Data>
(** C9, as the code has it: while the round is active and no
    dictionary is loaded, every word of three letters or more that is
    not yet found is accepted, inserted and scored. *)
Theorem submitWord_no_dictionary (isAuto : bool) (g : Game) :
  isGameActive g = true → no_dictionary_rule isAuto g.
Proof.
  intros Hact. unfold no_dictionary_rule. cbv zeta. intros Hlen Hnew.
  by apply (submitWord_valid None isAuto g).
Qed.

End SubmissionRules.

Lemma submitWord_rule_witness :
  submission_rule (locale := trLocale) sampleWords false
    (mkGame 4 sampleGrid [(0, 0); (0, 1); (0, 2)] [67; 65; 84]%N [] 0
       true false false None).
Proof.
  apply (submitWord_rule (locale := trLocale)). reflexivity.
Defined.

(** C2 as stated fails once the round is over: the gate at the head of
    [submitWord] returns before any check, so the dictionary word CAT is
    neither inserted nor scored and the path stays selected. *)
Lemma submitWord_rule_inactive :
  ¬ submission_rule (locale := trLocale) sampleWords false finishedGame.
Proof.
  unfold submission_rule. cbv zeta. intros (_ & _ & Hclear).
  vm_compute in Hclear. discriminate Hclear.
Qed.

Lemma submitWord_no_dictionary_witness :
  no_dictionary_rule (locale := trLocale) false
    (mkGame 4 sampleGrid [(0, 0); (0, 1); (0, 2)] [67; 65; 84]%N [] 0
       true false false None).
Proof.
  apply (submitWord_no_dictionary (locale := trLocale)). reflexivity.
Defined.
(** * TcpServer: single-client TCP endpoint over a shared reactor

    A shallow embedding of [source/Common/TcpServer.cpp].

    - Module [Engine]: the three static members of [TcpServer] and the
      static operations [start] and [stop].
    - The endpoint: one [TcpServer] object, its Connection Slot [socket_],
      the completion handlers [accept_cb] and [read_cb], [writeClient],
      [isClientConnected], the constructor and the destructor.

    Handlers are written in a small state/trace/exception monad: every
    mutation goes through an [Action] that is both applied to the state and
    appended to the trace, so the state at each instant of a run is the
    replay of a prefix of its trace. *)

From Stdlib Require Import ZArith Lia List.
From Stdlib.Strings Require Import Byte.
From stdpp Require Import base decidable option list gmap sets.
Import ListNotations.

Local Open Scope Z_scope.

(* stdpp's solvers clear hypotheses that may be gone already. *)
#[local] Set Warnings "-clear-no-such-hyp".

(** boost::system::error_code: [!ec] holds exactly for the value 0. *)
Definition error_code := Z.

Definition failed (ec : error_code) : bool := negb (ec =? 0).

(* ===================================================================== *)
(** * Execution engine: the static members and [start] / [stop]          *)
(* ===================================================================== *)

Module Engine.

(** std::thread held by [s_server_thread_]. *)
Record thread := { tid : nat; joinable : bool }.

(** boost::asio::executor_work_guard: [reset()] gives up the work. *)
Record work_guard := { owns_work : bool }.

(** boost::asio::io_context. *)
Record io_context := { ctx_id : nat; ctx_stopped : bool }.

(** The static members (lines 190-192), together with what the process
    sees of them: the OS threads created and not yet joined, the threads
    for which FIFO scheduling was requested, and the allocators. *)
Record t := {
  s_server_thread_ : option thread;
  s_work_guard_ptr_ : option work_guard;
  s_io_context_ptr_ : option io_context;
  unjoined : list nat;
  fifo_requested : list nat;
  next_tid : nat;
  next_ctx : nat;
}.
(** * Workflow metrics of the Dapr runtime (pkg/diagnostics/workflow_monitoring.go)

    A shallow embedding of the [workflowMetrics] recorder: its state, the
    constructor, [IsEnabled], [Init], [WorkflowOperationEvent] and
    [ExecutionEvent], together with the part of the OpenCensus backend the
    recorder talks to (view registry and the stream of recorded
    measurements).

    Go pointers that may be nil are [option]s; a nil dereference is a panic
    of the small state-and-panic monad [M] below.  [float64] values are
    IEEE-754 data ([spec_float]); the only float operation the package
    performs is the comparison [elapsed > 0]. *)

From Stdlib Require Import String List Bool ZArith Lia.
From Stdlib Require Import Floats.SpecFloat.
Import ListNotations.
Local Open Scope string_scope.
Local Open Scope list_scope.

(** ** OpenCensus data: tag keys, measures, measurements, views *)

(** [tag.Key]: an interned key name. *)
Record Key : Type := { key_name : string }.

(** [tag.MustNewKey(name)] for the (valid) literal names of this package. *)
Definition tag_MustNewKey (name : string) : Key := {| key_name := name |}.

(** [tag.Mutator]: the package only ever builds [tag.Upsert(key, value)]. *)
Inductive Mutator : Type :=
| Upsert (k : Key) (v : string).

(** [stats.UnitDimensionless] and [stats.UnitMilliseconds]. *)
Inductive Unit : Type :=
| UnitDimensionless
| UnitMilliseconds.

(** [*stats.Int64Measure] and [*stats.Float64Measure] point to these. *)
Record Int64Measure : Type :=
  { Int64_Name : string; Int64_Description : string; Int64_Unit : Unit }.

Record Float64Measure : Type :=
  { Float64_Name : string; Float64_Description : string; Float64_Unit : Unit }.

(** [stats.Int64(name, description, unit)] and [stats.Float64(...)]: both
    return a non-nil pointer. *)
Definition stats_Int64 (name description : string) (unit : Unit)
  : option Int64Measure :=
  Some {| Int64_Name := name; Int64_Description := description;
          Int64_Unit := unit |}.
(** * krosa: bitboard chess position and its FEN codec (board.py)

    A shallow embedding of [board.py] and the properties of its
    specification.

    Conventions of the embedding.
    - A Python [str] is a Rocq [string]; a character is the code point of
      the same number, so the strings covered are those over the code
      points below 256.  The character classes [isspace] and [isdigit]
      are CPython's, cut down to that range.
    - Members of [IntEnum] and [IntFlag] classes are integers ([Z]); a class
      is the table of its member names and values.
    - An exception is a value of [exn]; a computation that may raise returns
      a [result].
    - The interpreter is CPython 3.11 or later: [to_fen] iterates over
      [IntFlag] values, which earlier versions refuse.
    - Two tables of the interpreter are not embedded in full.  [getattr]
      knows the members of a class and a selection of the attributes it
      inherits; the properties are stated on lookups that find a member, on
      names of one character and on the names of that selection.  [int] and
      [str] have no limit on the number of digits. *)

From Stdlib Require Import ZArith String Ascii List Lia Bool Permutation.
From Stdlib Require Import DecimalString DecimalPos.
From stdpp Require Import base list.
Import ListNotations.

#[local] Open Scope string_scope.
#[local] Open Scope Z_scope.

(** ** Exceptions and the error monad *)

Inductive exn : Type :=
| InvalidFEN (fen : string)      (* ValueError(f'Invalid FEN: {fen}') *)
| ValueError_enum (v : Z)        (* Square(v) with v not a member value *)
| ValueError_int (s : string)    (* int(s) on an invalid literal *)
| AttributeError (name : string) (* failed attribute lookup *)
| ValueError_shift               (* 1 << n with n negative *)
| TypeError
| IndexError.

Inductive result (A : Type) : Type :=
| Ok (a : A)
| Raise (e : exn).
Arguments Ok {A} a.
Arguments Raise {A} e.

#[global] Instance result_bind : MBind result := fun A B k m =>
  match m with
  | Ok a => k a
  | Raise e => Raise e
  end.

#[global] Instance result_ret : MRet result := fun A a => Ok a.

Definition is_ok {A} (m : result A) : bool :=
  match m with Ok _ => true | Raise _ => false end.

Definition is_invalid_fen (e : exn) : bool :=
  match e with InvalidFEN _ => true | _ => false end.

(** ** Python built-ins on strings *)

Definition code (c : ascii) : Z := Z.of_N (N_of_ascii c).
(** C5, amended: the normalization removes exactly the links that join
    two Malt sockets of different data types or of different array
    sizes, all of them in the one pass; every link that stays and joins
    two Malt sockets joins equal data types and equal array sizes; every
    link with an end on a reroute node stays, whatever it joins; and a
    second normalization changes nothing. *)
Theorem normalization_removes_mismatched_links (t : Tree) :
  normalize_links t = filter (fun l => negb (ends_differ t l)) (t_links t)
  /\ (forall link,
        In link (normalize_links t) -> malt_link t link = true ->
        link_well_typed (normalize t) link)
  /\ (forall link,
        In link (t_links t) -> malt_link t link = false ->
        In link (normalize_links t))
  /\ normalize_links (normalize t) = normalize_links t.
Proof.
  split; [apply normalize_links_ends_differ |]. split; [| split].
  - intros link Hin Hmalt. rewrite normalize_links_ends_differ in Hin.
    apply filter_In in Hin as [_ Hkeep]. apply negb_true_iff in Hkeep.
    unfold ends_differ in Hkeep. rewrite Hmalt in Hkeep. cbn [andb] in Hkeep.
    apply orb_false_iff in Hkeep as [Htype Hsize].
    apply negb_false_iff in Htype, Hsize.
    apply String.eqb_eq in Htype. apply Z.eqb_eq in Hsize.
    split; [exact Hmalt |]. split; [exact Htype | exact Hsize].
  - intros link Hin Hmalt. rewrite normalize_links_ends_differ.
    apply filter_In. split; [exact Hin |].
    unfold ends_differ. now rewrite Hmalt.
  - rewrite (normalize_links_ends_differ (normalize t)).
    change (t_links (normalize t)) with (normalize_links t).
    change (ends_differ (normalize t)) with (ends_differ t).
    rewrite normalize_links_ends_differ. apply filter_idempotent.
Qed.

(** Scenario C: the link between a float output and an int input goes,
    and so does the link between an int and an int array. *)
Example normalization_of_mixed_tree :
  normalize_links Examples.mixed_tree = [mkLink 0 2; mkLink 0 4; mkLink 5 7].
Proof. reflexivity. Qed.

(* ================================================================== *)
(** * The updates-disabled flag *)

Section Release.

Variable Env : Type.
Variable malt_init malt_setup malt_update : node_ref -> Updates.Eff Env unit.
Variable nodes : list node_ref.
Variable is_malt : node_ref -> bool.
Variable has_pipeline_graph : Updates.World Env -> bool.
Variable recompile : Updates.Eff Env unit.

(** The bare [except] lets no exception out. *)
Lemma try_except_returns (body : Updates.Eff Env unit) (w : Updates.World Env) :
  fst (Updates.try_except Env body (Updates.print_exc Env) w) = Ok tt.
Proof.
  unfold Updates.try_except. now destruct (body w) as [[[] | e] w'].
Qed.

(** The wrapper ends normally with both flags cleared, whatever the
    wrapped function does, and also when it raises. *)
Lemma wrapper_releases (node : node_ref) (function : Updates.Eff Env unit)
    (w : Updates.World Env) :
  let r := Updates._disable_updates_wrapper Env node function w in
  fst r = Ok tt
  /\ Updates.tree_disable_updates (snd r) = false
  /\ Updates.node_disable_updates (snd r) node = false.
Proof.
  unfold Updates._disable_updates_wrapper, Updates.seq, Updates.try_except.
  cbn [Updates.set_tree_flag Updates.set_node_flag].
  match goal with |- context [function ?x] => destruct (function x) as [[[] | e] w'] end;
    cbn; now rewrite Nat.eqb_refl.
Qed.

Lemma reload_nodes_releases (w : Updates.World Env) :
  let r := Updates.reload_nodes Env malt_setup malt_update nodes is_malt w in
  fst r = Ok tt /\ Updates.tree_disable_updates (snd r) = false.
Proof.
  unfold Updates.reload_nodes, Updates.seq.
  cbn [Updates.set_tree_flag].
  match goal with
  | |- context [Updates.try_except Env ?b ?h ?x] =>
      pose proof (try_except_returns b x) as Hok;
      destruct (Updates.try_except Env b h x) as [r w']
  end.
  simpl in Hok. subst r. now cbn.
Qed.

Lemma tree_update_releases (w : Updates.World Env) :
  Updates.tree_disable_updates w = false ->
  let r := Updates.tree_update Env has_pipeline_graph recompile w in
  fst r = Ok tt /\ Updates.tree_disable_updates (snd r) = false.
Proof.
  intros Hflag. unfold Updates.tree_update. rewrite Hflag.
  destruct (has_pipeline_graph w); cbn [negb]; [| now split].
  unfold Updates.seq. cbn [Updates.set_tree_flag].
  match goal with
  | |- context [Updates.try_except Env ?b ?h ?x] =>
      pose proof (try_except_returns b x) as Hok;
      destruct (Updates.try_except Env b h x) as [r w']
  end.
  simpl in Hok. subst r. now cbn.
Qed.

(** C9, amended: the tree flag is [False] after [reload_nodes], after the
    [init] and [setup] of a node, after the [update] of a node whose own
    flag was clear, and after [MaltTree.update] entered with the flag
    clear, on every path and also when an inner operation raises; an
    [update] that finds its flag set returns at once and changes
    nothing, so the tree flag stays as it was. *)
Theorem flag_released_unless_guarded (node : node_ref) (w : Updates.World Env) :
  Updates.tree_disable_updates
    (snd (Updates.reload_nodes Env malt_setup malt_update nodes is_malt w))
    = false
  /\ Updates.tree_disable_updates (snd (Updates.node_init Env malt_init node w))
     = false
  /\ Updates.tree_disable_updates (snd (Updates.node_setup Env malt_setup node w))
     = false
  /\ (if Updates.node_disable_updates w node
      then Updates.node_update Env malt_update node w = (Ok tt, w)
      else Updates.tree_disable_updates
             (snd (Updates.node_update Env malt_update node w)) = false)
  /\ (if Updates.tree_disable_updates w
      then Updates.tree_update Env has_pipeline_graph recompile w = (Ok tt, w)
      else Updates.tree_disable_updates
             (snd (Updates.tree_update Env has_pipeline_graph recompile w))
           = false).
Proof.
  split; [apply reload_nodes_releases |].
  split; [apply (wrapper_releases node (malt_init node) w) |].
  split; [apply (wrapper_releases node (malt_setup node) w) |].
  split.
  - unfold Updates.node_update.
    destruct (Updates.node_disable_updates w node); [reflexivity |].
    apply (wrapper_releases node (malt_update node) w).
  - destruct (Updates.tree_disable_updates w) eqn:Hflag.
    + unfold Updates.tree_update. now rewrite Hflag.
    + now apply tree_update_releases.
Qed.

Action item> Look through the material above and print exactly the lines from the one containing "Record Int64Measure : Type" to the one containing "are CPython's, cut down to that range.", both included, and nothing more.

Result of this task>
Record Int64Measure : Type :=
  { Int64_Name : string; Int64_Description : string; Int64_Unit : Unit }.

Record Float64Measure : Type :=
  { Float64_Name : string; Float64_Description : string; Float64_Unit : Unit }.

(** [stats.Int64(name, description, unit)] and [stats.Float64(...)]: both
    return a non-nil pointer. *)
Definition stats_Int64 (name description : string) (unit : Unit)
  : option Int64Measure :=
  Some {| Int64_Name := name; Int64_Description := description;
          Int64_Unit := unit |}.
(** * krosa: bitboard chess position and its FEN codec (board.py)

    A shallow embedding of [board.py] and the properties of its
    specification.

    Conventions of the embedding.
    - A Python [str] is a Rocq [string]; a character is the code point of
      the same number, so the strings covered are those over the code
      points below 256.  The character classes [isspace] and [isdigit]
      are CPython's, cut down to that range.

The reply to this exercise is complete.